Lemma crc32_state_burst c a b suf :
  u32_ok c → bytes_ok a → bytes_ok b → bytes_ok suf → length a = length b →
  (length a ≤ 4)%nat →
  fold_left crc32_byte (a ++ suf) c = fold_left crc32_byte (b ++ suf) c → a = b.
Proof.
  intros Hc Ha Hb Hs Hlen Hle H. rewrite !fold_left_app in H.
  pose proof (crc32_fold_inj suf _ _ (crc32_fold_ok a c Hc Ha) (crc32_fold_ok b c Hc Hb) Hs H)
    as H2.
  rewrite !crc32_fold_word, <- Hlen in H2 by done.
  assert (∀ l, bytes_ok l → (length l ≤ 4)%nat → u32_ok (Z.lxor c (le_value l))) as Hw.
  { intros l Hl Hk. pose proof (le_value_bound l Hl) as Hv. apply lxor_u32; [done|].
    assert (256 ^ Z.of_nat (length l) ≤ 256 ^ 4) by (apply Z.pow_le_mono_r; lia). words. }
  assert (length b ≤ 4)%nat as Hle' by lia.
  pose proof (crc32_iter_inj _ _ _ (Hw a Ha Hle) (Hw b Hb Hle') H2) as H3.
  apply (f_equal (Z.lxor c)) in H3.
  rewrite <- !Z.lxor_assoc, !Z.lxor_nilpotent, !Z.lxor_0_l in H3.
  by apply le_value_inj.
Qed.

Lemma crc32_ieee_eq l :
  crc32_ieee l = Z.lxor (fold_left crc32_byte l 0xffffffff) 0xffffffff.
Proof. reflexivity. Qed.

#[global] Opaque crc16_bit crc32_bit crc16_ccitt_false crc32_ieee.

(** CRC-32 detects every burst of up to four bytes: two messages that differ only
    inside a window of at most 32 bits, and do differ there, have different
    checksums, whatever comes before and after the window. *)
Theorem crc32_detects_burst pre a b suf :
  bytes_ok pre → bytes_ok a → bytes_ok b → bytes_ok suf →
  length a = length b → (length a ≤ 4)%nat →
  crc32_ieee (pre ++ a ++ suf) = crc32_ieee (pre ++ b ++ suf) → a = b.
Proof.
  intros Hp Ha Hb Hs Hl H4 H.
  apply (crc32_state_burst (fold_left crc32_byte pre 0xffffffff) a b suf); auto.
  - apply crc32_fold_ok; [words|done].
  - rewrite <- !fold_left_app.
    apply (f_equal (λ x, Z.lxor x 0xffffffff)) in H.
    rewrite !crc32_ieee_eq, !Z.lxor_assoc, !Z.lxor_nilpotent, !Z.lxor_0_r in H. exact H.
Qed.

Lemma crc32_detects_burst_witness :
  crc32_ieee ([1] ++ [2; 3] ++ [4]) ≠ crc32_ieee ([1] ++ [2; 4] ++ [4]).
Proof.
  intros H. assert ([2; 3] = [2; 4]) as Habs; [|discriminate Habs].
  apply (crc32_detects_burst [1] [2; 3] [2; 4] [4]); try exact H;
    try reflexivity; try (repeat constructor; words).
Defined.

^^^^

§ Work instructions
The whole of the material above should be written out again, exactly.

§ Exercise result
Lemma crc32_state_burst c a b suf :
  u32_ok c → bytes_ok a → bytes_ok b → bytes_ok suf → length a = length b →
  (length a ≤ 4)%nat →
  fold_left crc32_byte (a ++ suf) c = fold_left crc32_byte (b ++ suf) c → a = b.
Proof.
  intros Hc Ha Hb Hs Hlen Hle H. rewrite !fold_left_app in H.
  pose proof (crc32_fold_inj suf _ _ (crc32_fold_ok a c Hc Ha) (crc32_fold_ok b c Hc Hb) Hs H)
    as H2.
  rewrite !crc32_fold_word, <- Hlen in H2 by done.
  assert (∀ l, bytes_ok l → (length l ≤ 4)%nat → u32_ok (Z.lxor c (le_value l))) as Hw.
  { intros l Hl Hk. pose proof (le_value_bound l Hl) as Hv. apply lxor_u32; [done|].
    assert (256 ^ Z.of_nat (length l) ≤ 256 ^ 4) by (apply Z.pow_le_mono_r; lia). words. }
  assert (length b ≤ 4)%nat as Hle' by lia.
  pose proof (crc32_iter_inj _ _ _ (Hw a Ha Hle) (Hw b Hb Hle') H2) as H3.
  apply (f_equal (Z.lxor c)) in H3.
  rewrite <- !Z.lxor_assoc, !Z.lxor_nilpotent, !Z.lxor_0_l in H3.
  by apply le_value_inj.
Qed.

Lemma crc32_ieee_eq l :
  crc32_ieee l = Z.lxor (fold_left crc32_byte l 0xffffffff) 0xffffffff.
Proof. reflexivity. Qed.

#[global] Opaque crc16_bit crc32_bit crc16_ccitt_false crc32_ieee.

(** CRC-32 detects every burst of up to four bytes: two messages that differ only
    inside a window of at most 32 bits, and do differ there, have different
    checksums, whatever comes before and after the window. *)
Theorem crc32_detects_burst pre a b suf :
  bytes_ok pre → bytes_ok a → bytes_ok b → bytes_ok suf →
  length a = length b → (length a ≤ 4)%nat →
  crc32_ieee (pre ++ a ++ suf) = crc32_ieee (pre ++ b ++ suf) → a = b.
Proof.
  intros Hp Ha Hb Hs Hl H4 H.
  apply (crc32_state_burst (fold_left crc32_byte pre 0xffffffff) a b suf); auto.
  - apply crc32_fold_ok; [words|done].
  - rewrite <- !fold_left_app.
    apply (f_equal (λ x, Z.lxor x 0xffffffff)) in H.
    rewrite !crc32_ieee_eq, !Z.lxor_assoc, !Z.lxor_nilpotent, !Z.lxor_0_r in H. exact H.
Qed.

Lemma crc32_detects_burst_witness :
  crc32_ieee ([1] ++ [2; 3] ++ [4]) ≠ crc32_ieee ([1] ++ [2; 4] ++ [4]).
Proof.
  intros H. assert ([2; 3] = [2; 4]) as Habs; [|discriminate Habs].
  apply (crc32_detects_burst [1] [2; 3] [2; 4] [4]); try exact H;
    try reflexivity; try (repeat constructor; words).
Defined.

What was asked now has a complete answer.